* _Work request_
Your task is to tally the lines of the listing containing the word "else" and report the figure alone.

* _Supplied entries_
────────────────

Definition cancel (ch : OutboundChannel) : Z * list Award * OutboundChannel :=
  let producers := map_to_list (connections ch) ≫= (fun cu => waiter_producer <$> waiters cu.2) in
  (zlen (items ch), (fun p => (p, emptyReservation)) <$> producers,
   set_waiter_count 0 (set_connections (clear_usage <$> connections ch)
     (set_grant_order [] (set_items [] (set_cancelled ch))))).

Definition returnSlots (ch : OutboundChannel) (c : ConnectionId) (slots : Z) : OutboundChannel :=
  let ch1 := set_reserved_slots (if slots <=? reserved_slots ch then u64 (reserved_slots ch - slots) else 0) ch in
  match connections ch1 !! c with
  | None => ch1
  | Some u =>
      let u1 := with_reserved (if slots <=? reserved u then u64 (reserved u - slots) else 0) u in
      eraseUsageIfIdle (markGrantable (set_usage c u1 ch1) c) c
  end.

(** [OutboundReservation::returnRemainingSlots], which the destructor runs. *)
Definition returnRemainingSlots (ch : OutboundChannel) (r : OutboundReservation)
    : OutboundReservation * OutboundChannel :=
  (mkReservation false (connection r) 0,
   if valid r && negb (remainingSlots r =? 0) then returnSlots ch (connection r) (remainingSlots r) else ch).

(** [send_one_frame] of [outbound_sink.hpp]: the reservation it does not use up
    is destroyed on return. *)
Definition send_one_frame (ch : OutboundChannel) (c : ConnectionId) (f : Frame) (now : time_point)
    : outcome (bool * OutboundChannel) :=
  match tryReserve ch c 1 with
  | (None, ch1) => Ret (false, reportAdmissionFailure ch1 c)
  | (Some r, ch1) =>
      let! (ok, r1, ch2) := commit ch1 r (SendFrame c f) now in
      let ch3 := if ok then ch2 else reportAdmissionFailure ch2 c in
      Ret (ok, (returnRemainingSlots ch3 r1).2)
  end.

────────────────

* _Result for this exercise_
4